### EXERCISE AIM
Lines holding the string "done" are the ones to copy; find them all in the data.

Collected data entries:

(* ===== verification/CreditOperationFacts.v ===== *)
(** * Operations of the reservation service as moves

    Every settlement operation that succeeds is a sequence of [ledger_move]s of
    its reservation; a refund attempt that meets no fault of the database ends in
    the target it was queued for. *)

From Stdlib Require Import Ascii.
From stdpp Require Import sorting.
From S2P Require Import Prelude GoText GoDigest GoTime AgentContract TurnTypes ExecutionTypes CreditTables SubscriptionCycle CreditsPack ProjectBudget CreditReservation CreditChecks CreditPackFacts CreditRefundFacts CreditLedgerFacts.

Inductive ledger_move (id : Z) (db : Ledger) : Ledger → Prop :=
| lm_move r f : r ∈ db.(lg_reservations) → r.(cr_Id) = id → row_move r (f r) →
    ledger_move id db (transition db r f).

Lemma ledger_move_ok id db db' : ledger_ok db → ledger_move id db db' → ledger_ok db'.
Proof.
  intros Hok [r f Hr _ Hm]. pose proof (lo_rows db Hok r Hr) as Hrow. apply transition_ok; try done.
  - by apply row_move_request.
  - by apply (row_move_ok r).
  - by apply (row_move_held r).
Qed.

Lemma ledger_moves_ok id db db' : ledger_ok db → rtc (ledger_move id) db db' → ledger_ok db'.
Proof. intros Hok H. induction H; [done|]. eauto using ledger_move_ok. Qed.

(** The row a move leaves behind. *)
Lemma transition_row_of db r f :
  r ∈ db.(lg_reservations) → f r ∈ (transition db r f).(lg_reservations).
Proof.
  intros Hr. simpl. apply elem_update_where. exists r. split; [done|]. unfold reservation_is. by rewrite Z.eqb_refl.
Qed.

(** ** Struct and row *)

(** The struct of a function and the row agree on every column but the two
    stamps, which the code does not copy back. *)
Definition unstamped (r : CreditReservation) : CreditReservation :=
  with_state r r.(cr_Used) r.(cr_Status) r.(cr_ExpiresAt) r.(cr_FinalizedAt) r.(cr_ReleasedAt) (hold_of r)
    r.(cr_ReviewHeldAt) r.(cr_RefundTargetStatus) r.(cr_RefundTargetUsed) r.(cr_RefundDue)
    r.(cr_RefundAttempts) r.(cr_NextRefundAt) r.(cr_LastRefundErrorCode) None 0.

### ANSWER BOX
  intros Hok [r f Hr _ Hm]. pose proof (lo_rows db Hok r Hr) as Hrow. apply transition_ok; try done.
Proof. intros Hok H. induction H; [done|]. eauto using ledger_move_ok. Qed.
  intros Hr. simpl. apply elem_update_where. exists r. split; [done|]. unfold reservation_is. by rewrite Z.eqb_refl.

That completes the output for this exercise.